I agree, this is very enchanting. If the design of a restaurant can evoke this type of response from someone, then it is doing its job brilliantly.
Chris Hoke
03.05.09
09:34

I loved this too. As someone who waited tables all through school, I agree with the notion of eating out as a type of theater. We were always told that people don't really eat out for the food; they can cook a good meal at home.

People come for the whole package, the experience. And as designers we can be a big part of creating that experience.
millie rossman kidd
03.05.09
12:46

what the holy F does this have to do with design? this piece is really crap.
Lars Nyberg
03.06.09
08:28

Lars, for what it is worth, it might help you to read this.
Jessica Helfand
03.06.09
10:11

Actually, I would welcome more content without a direct link to design (the profession) here - though of course everything has some link to design if you think about it.

I also don't think that the piece is crap - it's just a little over written (pompous) for my taste.
duncan
03.06.09
02:50

Jessica, it is great to see items in these pages that are not specifically about graphic, or other, design. The problem with this post is that it doesn't reach the level of quality one usually finds here. That is why I asked why it was here at all. Dozens of other food or travel writers could have conveyed links between, or inspiration from, design and dining in a less enchanting and more involving way.
Brian Hutchins
03.06.09
03:24

To Ms. Saretsky's detractors, eat… the menu! Ha!!!

VR/
Joe Moran
03.06.09
03:52

Does not deserve a place in this blog. Naysayers of course will come out and say everything has its place, everything is design, etc etc the usual claptrap. But for once have the balls or courage to say, "No, this is absolute shite, this is worthless, this should be laughed at."
Maureen Dermott
03.06.09
05:48

This is a really beautiful evocation of design in its wider sense. I think it's such a positive development for DO to appreciate how design is applied in reality, in the social contexts where it is allowed to flourish, to reveal itself in its purpose. Wonderful writing!
Keiran
03.06.09
07:57

To Lars, Maureen et al... This writing is beautiful. Its a pleasure to read. If this is the only response you can come up with, I'm glad you're limited to commenting on other people's writing.
Chris
03.06.09
10:13

Wow. Think the piece is pompous? Read some of the responses.

I'm a low-budget dive bar and street meat kinda guy, but I still got something from this piece. I also opened a pub a few years ago, and yes, to me it was definitely about design.

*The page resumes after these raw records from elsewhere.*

Definition answered_by (edge : SessionEdge) (echo : SessionEcho) : bool :=
  match edge, echo with
  | PendingGroupStart, _ | ConfirmedGroupStart _, _ => false
  | EdgeRejected, _ => true
  | EdgeStart, (EchoActive _ | EchoDegraded _ | EchoFailed _) => true
  | EdgeStop, EchoStopped => true
  | _, _ => false
  end.

(** ** Echoes of one snapshot *)

Definition latency_choice (p : LatencyPreset) : LatencyChoice :=
  match p with Low => LatencyLow | Normal => LatencyNormal | Stable => LatencyStable end.
Definition latency_preset (c : LatencyChoice) : LatencyPreset :=
  match c with LatencyLow => Low | LatencyNormal => Normal | LatencyStable => Stable end.

Definition latency_unavailable (offer : LatencyPreset * option string) : option LatencyUnavailable :=
  (fun _ => NotValidated) <$> snd offer.
Definition latency_echo (selected : LatencyPreset) (offered : list (LatencyPreset * option string))
  : LatencyReading :=
  {| lr_selected := latency_choice selected;
     lr_options := (fun o => {| lo_choice := latency_choice (fst o);
                                lo_unavailable := latency_unavailable o |}) <$> offered |}.

Definition capture_state (s : Backend.AudioSourceState) : CaptureState :=
  match s with
  | Backend.Capturing => Capturing
  | Backend.SilentSystem => SilentSystem
  | Backend.Recovering => CaptureRecovering
  | Backend.SourceUnavailable => CaptureUnavailable
  | Backend.SourceFailed => CaptureFailed
  end.
(** A command that does not carry the generation. *)
Lemma send_pressed edge command w :
  names g (PortSend command) = false -> pressed edge w -> pressed edge (step w (PortSend command)).
Proof.
  intros Hn Hp. cbn [step].
  assert (requests (w <| shared := fst (try_send (shared w) command) |>) = requests w ->
          pressed edge (w <| shared := fst (try_send (shared w) command) |>)) as Hsame.
  { intros Hr. by eapply pressed_same. }
  destruct command; try (apply Hsame; cbn [try_send]; unfold send; repeat case_match; simplify_eq; done).
  all: clear Hsame; unfold pressed, requests in *; cbn [shared thread projection upd].
  all: destruct (session (echo (shared w))) as [gs current] eqn:Es; destruct Hp as (P1 & P2 & P3 & P4).
  all: change (told g (w <| shared := ?x |>)) with (told g w).
  - cbn [try_send]. unfold send_group. destruct (group (echo (shared w))) as [p|] eqn:Eg.
    { cbn. rewrite Es, Eg. by split_and!. }
    match goal with |- context [let '(q, a) := ?x in _] => destruct x as [q admission] end.
    destruct generation as [g'|]; cbn; rewrite ?Es.
    + cbn in Hn. apply Z.eqb_neq in Hn. split_and!; try done. by intros ? [= <-] [= ->].
    + split_and!; try done. by intros ? [= <-].
  - cbn in Hn. apply Z.eqb_neq in Hn. cbn [try_send].
    destruct (Handle.try_send_batch _ _) as [q r]. by split_and!.
  - cbn in Hn. apply Z.eqb_neq in Hn. cbn [try_send]. unfold send.
    destruct (Handle.try_send _ _) as [q r]. by split_and!.
  - cbn in Hn. apply Z.eqb_neq in Hn. cbn [try_send]. unfold send_tone.
    destruct (listening_pending (echo (shared w))) as [p|] eqn:El.
    { cbn. rewrite Es, El. by split_and!. }
    match goal with |- context [let '(q, a) := ?x in _] => destruct x as [q receipt] end.
    cbn. rewrite Es. split_and!; try done. by intros [= ->].
Qed.

Lemma step_pressed edge s w :
  (forall e, edge = Some e -> e = EdgeStart \/ e = EdgeStop) ->
  names g s = false -> pressed edge w -> pressed edge (step w s).
Proof.
  intros Hedge Hn Hp. destruct s; try (cbn [step]; by eapply pressed_same).
  - by apply send_pressed.
  - cbn [step]. destruct (pc _); try done. by apply top_pressed.
  - cbn [step]. destruct (pc _); try done. by apply receipts_pressed.
  - cbn [step]. destruct (pc _); try done.
    destruct (diagnostics_extends registry backend now w) as (es & He & Hq & _).
    eapply pressed_same; [apply diagnostics_requests|by eapply told_extends|by destruct He as [-> _]|done].
  - cbn [step]. destruct (pc _); try done. destruct (ready w k); [|done].
    destruct (woken_extends k w) as (es & He & Hq & _).
    eapply pressed_same; [apply woken_requests|by eapply told_extends|by destruct He as [-> _]|done].
Qed.

Lemma run_pressed edge steps w :
  (forall e, edge = Some e -> e = EdgeStart \/ e = EdgeStop) ->
  forallb (fun s => negb (names g s)) steps = true -> pressed edge w -> pressed edge (run w steps).
Proof.
  intros Hedge. revert w. induction steps as [|s steps IH]; intros w Hs Hp; [done|].
  cbn in Hs. apply andb_true_iff in Hs as [Hs Hr]. apply negb_true_iff in Hs.
  apply IH; [done|]. by apply step_pressed.
Qed.

Lemma press_pressed edge command w :
  press_of command = Some (g, edge) ->
  is_busy (snd (try_send (shared w) command)) = false ->
  pressed None w -> pressed (Some edge) (step w (PortSend command)).
Proof.
  intros Hc Hb Hp. unfold pressed, requests in *. cbn [step shared thread projection upd].
  change (told g (w <| shared := ?x |>)) with (told g w).
  destruct (session (echo (shared w))) as [gs current] eqn:Es. destruct Hp as (P1 & P2 & P3 & P4).
  assert (told g w = [] /\ about_g (pj_session (projection (thread w))) = false) as P5
    by (destruct P4 as [|(?&?&?&?&_)]; done).
  destruct command; try done; injection Hc as -> <-; cbn [try_send] in *.
  - destruct (Handle.try_send_batch _ _) as [q r]. cbn in *. rewrite Hb. split_and!; auto.
  - unfold send in *. destruct (Handle.try_send _ _) as [q r]. cbn in *. rewrite Hb. split_and!; auto.
Qed.

End Press.

(** The first answer to a press passes the bridge's own test. *)
Lemma press_answered has_registry now s1 command s2 g edge :
  press_of command = Some (g, edge) -> g <> 0 ->
  forallb (fun s => negb (names g s)) (s1 ++ s2) = true ->
  let w0 := run (start_world has_registry now) s1 in
  is_busy (snd (try_send (shared w0) command)) = false ->
  match told g (run (step w0 (PortSend command)) s2) with
  | [] => True
  | first :: _ => answered_by edge first = true
  end.
Proof.
  intros Hc Hg Hs w0 Hb. rewrite forallb_app in Hs. apply andb_true_iff in Hs as [H1 H2].
  assert (pressed g None w0) as Hp.
  { apply run_pressed; [done|done|]. unfold pressed. cbn. split_and!; try done; first [congruence|by left]. }
  apply (press_pressed g edge command w0) in Hp; [|done|done].
  apply (run_pressed g _ s2) in Hp; [|by intros ? [= ->]; destruct command; simplify_eq/=; auto|done].
  unfold pressed in Hp. destruct (requests _) as [[grp [gs cur]] tone].
  destruct Hp as (_ & _ & _ & [[-> _]|(? & first & rest & [= <-] & -> & ?)]); done.
Qed.

(** C7: A press is never contradicted.  When Stop, or Start, is pressed with a
    nonzero generation that no other command carries, and the queue does not
    refuse it, then the first session event the shell receives for that
    generation is, after a Stop, that the session has stopped, never that it
    runs, restarts or has failed; after a Start, that it runs, runs degraded or
    has failed, never that it has stopped or restarts.  (A Start of a session
    that already runs, or has already failed, is answered at once.) *)
Theorem press_is_never_contradicted has_registry now s1 command s2 g :
  g <> 0 -> forallb (fun s => negb (names g s)) (s1 ++ s2) = true ->
  let w0 := run (start_world has_registry now) s1 in
  is_busy (snd (try_send (shared w0) command)) = false ->
  let events := session_events g (run (step w0 (PortSend command)) s2) in
  match command, events with
  | DevStopSession g', first :: _ => g' = g -> first = SessionStopped g
  | DevStartSession g' _ _, first :: _ =>
      g' = g -> (exists active, first = SessionStarted g active) \/
                (exists active, first = SessionDegraded g active) \/
                (exists summary, first = SessionFailed g summary)
  | _, _ => True
  end.
Proof.
  intros Hg Hs w0 Hb events.
  pose proof (told_events g (run (step w0 (PortSend command)) s2)) as He.
  fold events in He. clearbody events. destruct events as [|first rest]; [destruct command; exact I|].
  destruct (press_of command) as [[g' edge]|] eqn:Ep;
    [|destruct command; exact I || discriminate Ep].
  destruct (decide (g' = g)) as [->|Hne]; 
    [|destruct command; try exact I; injection Ep as -> _; done].
  pose proof (press_answered has_registry now s1 command s2 g edge Ep Hg Hs Hb) as Ha.
  destruct He as (echo & echoes & Et & ->). fold w0 in Ha. rewrite Et in Ha.
  destruct command; try discriminate Ep; injection Ep as -> <-; intros _;
    destruct echo; try discriminate Ha; cbn; eauto.
Qed.

(** ** Concrete runs *)

Definition idle : Supervisor.SessionDiagnosticsState (Source:=Z) :=
  Supervisor.DiagInactive 0 Supervisor.ReasonFailed.

Lemma bridge_loses_nothing_witness :
  let w := start_world false 0 in
  exists more, sq_accepted (shell (step w (Top Backend.default_snapshot idle 0)))
               = sq_accepted (shell w) ++ outbox (thread w) ++ more.
Proof.
  destruct (bridge_loses_nothing false 0 []) as [_ H].
  apply H; [reflexivity|reflexivity|apply Nat.leb_le; vm_compute; reflexivity].
Defined.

Maureen, your comments just make me angry. What an idiot.
Andrew
03.08.09
01:09

What's wrong with the design communities that I've run into of late is that they refuse to be more playful in their definition of their profession. Maureen, I absolutely disagree with you that calling this article "shite" is a sign of courage. More likely, it is the opposite - a sign of fear, perhaps fear that the walls of design will come tumbling down if we give in to such "childlike" displays of fanciful daydreaming. But I think it's always the enchantment, the fanciful inspirational qualities of everyday life, that makes design worth practicing. Otherwise we might as well just be skilled technicians, plumbers and mechanics of the visual world.
tina
03.08.09
06:20

Tina said "Otherwise we might as well just be skilled technicians, plumbers and mechanics of the visual world." I am not a designer. Rather, like all people, I need good design in order for my life to go well. In exactly the same way I need plumbers and mechanics. Like the author of the post, you seem to regard "fanciful inspirations" as somehow qualitatively better than the real work of actual artisans. That is simply pompous. This is the sort of attitude and practice that keeps a good many people from engaging with designers as they would with other skilled professionals.
Brian Hutchins
03.08.09
10:28

Agreed. I have been very aware of the trend of restaruants being more than a place to eat and socialize. Now restaurants are also focusing on the "experience," something that the guest will remember.
I recently ate at Marc Poidevin's "Switch," a restaurant inside of Encore in Las Vegas. During dinner, the walls and ceilings move several times, creating new lighting and scenery.
Katarina
03.09.09
05:52


yeahh
i dunno what you are talking about because hot dogs are probably the nastiest food you can possibly eat. especially in a city, bathing in that sweaty water.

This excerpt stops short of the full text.